Work request -
Write each line again exactly as it is, from the opening line of the records below through the one containing "Lemma append_assoc (a", and add nothing.

[Stored records]
(** A page with other elements at the same nodes. *)
Definition with_elements (d : document) (store : gmap nat element) : document :=
  Document store (querySelectorAll d) (pathname d) (body_attrs d).

(** The page the re-invocation entry point works on: the elements and
    node lists of [d], the location and body attributes of [d0]. *)
Definition rebased (d0 d : document) : document :=
  Document (elements d) (querySelectorAll d) (pathname d0) (body_attrs d0).

(** The value of [data-destinations], or the empty string. *)
Definition raw_destinations (d : document) : string :=
  match body_attrs d with
  | Some battrs =>
      match battrs !! "data-destinations" with
      | Some r => r
      | None => EmptyString
      end
  | None => EmptyString
  end.

End More.
(** ** Facts about the string primitives *)

Module JsStringFacts.
Import JsString Spec.
#[local] Open Scope string_scope.

Lemma append_nil_l (s : string) : EmptyString +:+ s = s.
Proof. reflexivity. Qed.

Lemma append_cons (c : ascii) (a b : string) : String c a +:+ b = String c (a +:+ b).
Proof. reflexivity. Qed.

Ltac unfold_append := rewrite ?append_cons, ?append_nil_l in *.

Lemma append_EmptyString_r (s : string) : s +:+ EmptyString = s.
Proof. induction s as [|c s IH]; unfold_append; [done | by f_equal]. Qed.

Lemma append_assoc (a b c : string) : (a +:+ b) +:+ c = a +:+ b +:+ c.
Proof. induction a as [|x a IH]; unfold_append; [done | by f_equal]. Qed.

Lemma prefix_iff (needle s : string) :
  String.prefix needle s = true ↔ ∃ post, s = needle +:+ post.
Proof.
  revert needle. induction s as [|b s IH]; intros [|a needle]; simpl.
  - split; [by exists EmptyString | done].
  - split; [done | by intros [post Hp]].
  - split; [by eexists | done].
  - destruct (ascii_dec a b) as [->|Hne].
    + rewrite IH. split; intros [post Hp]; exists post; unfold_append; congruence.
    + split; [done | intros [post Hp]; unfold_append; congruence].
Qed.

Lemma includes_iff (needle s : string) :
  includes needle s = true ↔ occurs needle s.
Proof.
  unfold occurs. induction s as [|c s IH].
  - cbn [includes]. rewrite orb_false_r, prefix_iff. split.
    + intros [post Hp]. by exists EmptyString, post.
    + intros ([|x pre] & post & Hp); unfold_append; [by exists post | done].
  - cbn [includes]. rewrite orb_true_iff, IH, prefix_iff. split.
    + intros [[post Hp] | (pre & post & Hp)].
      * by exists EmptyString, post.
      * exists (String c pre), post. unfold_append. by rewrite Hp.
    + intros ([|x pre] & post & Hp); unfold_append.
      * left. by exists post.
      * right. exists pre, post. congruence.
Qed.

Lemma includes_false_iff (needle s : string) :
  includes needle s = false ↔ ¬ occurs needle s.
Proof. rewrite <- includes_iff. by destruct (includes needle s). Qed.

Lemma split_nonempty (sep : ascii) (s : string) : split sep s ≠ [].
Proof.
  induction s as [|c s IH]; simpl; [done |].
  destruct (Ascii.eqb c sep); [done |]. by destruct (split sep s).
Qed.

(** [pop] after [split] always finds a piece. *)
Lemma split_last (sep : ascii) (s : string) : is_Some (last (split sep s)).
Proof.
  destruct (split sep s) as [|h t] eqn:E; [by apply split_nonempty in E |].
  rewrite last_cons. destruct (last t); eauto.
Qed.

Lemma indexOf_from_shift (needle s : string) (i : Z) :
  indexOf_from needle s i =
  if (indexOf_from needle s 0 <? 0)%Z then (-1)%Z else (i + indexOf_from needle s 0)%Z.
Proof.
  revert i. induction s as [|c s IH]; intros i; cbn [indexOf_from].
  - destruct (String.prefix needle EmptyString); simpl; [lia | done].
  - destruct (String.prefix needle (String c s)); [simpl; lia |].
    rewrite (IH (i + 1)%Z), (IH (0 + 1)%Z).
    destruct (indexOf_from needle s 0 <? 0)%Z eqn:E; [done |].
    apply Z.ltb_ge in E.
    destruct (0 + 1 + indexOf_from needle s 0 <? 0)%Z eqn:E'; [apply Z.ltb_lt in E'; lia | lia].
Qed.

(** Without an occurrence, [indexOf] answers -1. *)
Lemma indexOf_absent (needle s : string) :
  ¬ occurs needle s → indexOf needle s = (-1)%Z.
Proof.
  rewrite <- includes_false_iff. unfold indexOf.
  induction s as [|c s IH]; cbn [includes indexOf_from].
  - rewrite orb_false_r. by intros ->.
  - intros [-> Hrest]%orb_false_iff.
    rewrite indexOf_from_shift, (IH Hrest). done.
Qed.

Lemma drop_units_append (pre s : string) :
  drop_units (String.length pre) (pre +:+ s) = s.
Proof.
  induction pre as [|x pre IH]; unfold_append; cbn [String.length drop_units];
    [by destruct s | done].
Qed.

(** With a first occurrence of a unit after [pre], [indexOf] answers the
    length of [pre], and [slice] from there keeps the unit and what
    follows. *)
Lemma indexOf_unit_first (c : ascii) (pre post : string) :
  ¬ occurs (String c EmptyString) pre →
  indexOf (String c EmptyString) (pre +:+ String c post) = Z.of_nat (String.length pre)
  ∧ slice (pre +:+ String c post) (Z.of_nat (String.length pre)) = String c post.
Proof.
  intros Hno. split.
  - unfold indexOf. induction pre as [|x pre IH]; unfold_append.
    + assert (String.prefix (String c EmptyString) (String c post) = true) as Hp
        by (apply prefix_iff; by exists post).
      cbn [indexOf_from]. by rewrite Hp.
    + cbn [indexOf_from].
      destruct (String.prefix (String c EmptyString) (String x (pre +:+ String c post))) eqn:E.
      * exfalso. apply Hno. apply prefix_iff in E as [q Hq]. unfold_append.
        injection Hq as -> _. by exists EmptyString, pre.
      * rewrite indexOf_from_shift, IH.
        -- destruct (Z.of_nat (String.length pre) <? 0)%Z eqn:E'; [apply Z.ltb_lt in E'; lia |].
           cbn [String.length]. lia.
        -- intros (a & b & Hab). apply Hno. exists (String x a), b. unfold_append.
           by rewrite Hab.
  - unfold slice. destruct (Z.of_nat (String.length pre) <? 0)%Z eqn:E; [apply Z.ltb_lt in E; lia |].
    rewrite Nat2Z.id. apply drop_units_append.
Qed.

End JsStringFacts.
(** ** Facts about the recommendation endpoint *)

Module RecommendFacts.
Import JsString Js Eff Recommend Spec JsStringFacts.

Lemma run_eta {A} (r : run A) : Run (trace r) (result r) = r.
Proof. by destruct r. Qed.

Lemma bind_done {A B} (m : run A) (f : A → run B) (a : A) :
  result m = Done a → m ≫= f = Run (trace m ++ trace (f a)) (result (f a)).
Proof. intros E. unfold mbind, run_bind. by rewrite E. Qed.

Lemma bind_pure {A B} (a : A) (f : A → run B) : Run [] (Done a) ≫= f = f a.
Proof. unfold mbind, run_bind. simpl. apply run_eta. Qed.

Lemma bind_mret {A B} (a : A) (f : A → run B) : mret a ≫= f = f a.
Proof. apply bind_pure. Qed.

Ltac run_simpl := rewrite ?bind_mret, ?bind_pure.

Lemma tryReadFileSync_eq (w : world) (path : string) :
  tryReadFileSync w path = Run [EvReadFile path] (Done (nonblank (files w !! path))).
Proof.
  unfold tryReadFileSync, readFileSync, try_catch, mbind, run_bind, emit, mret, run_ret, throw.
  destruct (files w !! path) as [content|]; simpl; [| done].
  unfold nonblank. by destruct (trim content).
Qed.

Lemma set_and_nonblank_found (o : option string) :
  set_and_nonblank o = true → nonblank o = trim <$> o ∧ is_Some (nonblank o).
Proof.
  destruct o as [v|]; simpl; [| done].
  intros [_ Ht]%andb_true_iff. destruct (trim v); [done | eauto].
Qed.

Lemma set_and_nonblank_missing (o : option string) :
  set_and_nonblank o = false → nonblank o = None.
Proof.
  destruct o as [v|]; simpl; [| done].
  destruct v as [|c v]; [done |]. simpl. by destruct (trim (String c v)).
Qed.

Lemma nonblank_truthy (o : option string) (k : string) :
  nonblank o = Some k → JsString.truthy k = true.
Proof.
  destruct o as [v|]; simpl; [| done]. destruct (trim v); [done |]. by intros [= <-].
Qed.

Output of the task -
(** A page with other elements at the same nodes. *)
Definition with_elements (d : document) (store : gmap nat element) : document :=
  Document store (querySelectorAll d) (pathname d) (body_attrs d).

(** The page the re-invocation entry point works on: the elements and
    node lists of [d], the location and body attributes of [d0]. *)
Definition rebased (d0 d : document) : document :=
  Document (elements d) (querySelectorAll d) (pathname d0) (body_attrs d0).

(** The value of [data-destinations], or the empty string. *)
Definition raw_destinations (d : document) : string :=
  match body_attrs d with
  | Some battrs =>
      match battrs !! "data-destinations" with
      | Some r => r
      | None => EmptyString
      end
  | None => EmptyString
  end.

End More.
(** ** Facts about the string primitives *)

Module JsStringFacts.
Import JsString Spec.
#[local] Open Scope string_scope.

Lemma append_nil_l (s : string) : EmptyString +:+ s = s.
Proof. reflexivity. Qed.

Lemma append_cons (c : ascii) (a b : string) : String c a +:+ b = String c (a +:+ b).
Proof. reflexivity. Qed.

Ltac unfold_append := rewrite ?append_cons, ?append_nil_l in *.

Lemma append_EmptyString_r (s : string) : s +:+ EmptyString = s.
Proof. induction s as [|c s IH]; unfold_append; [done | by f_equal]. Qed.

Lemma append_assoc (a b c : string) : (a +:+ b) +:+ c = a +:+ b +:+ c.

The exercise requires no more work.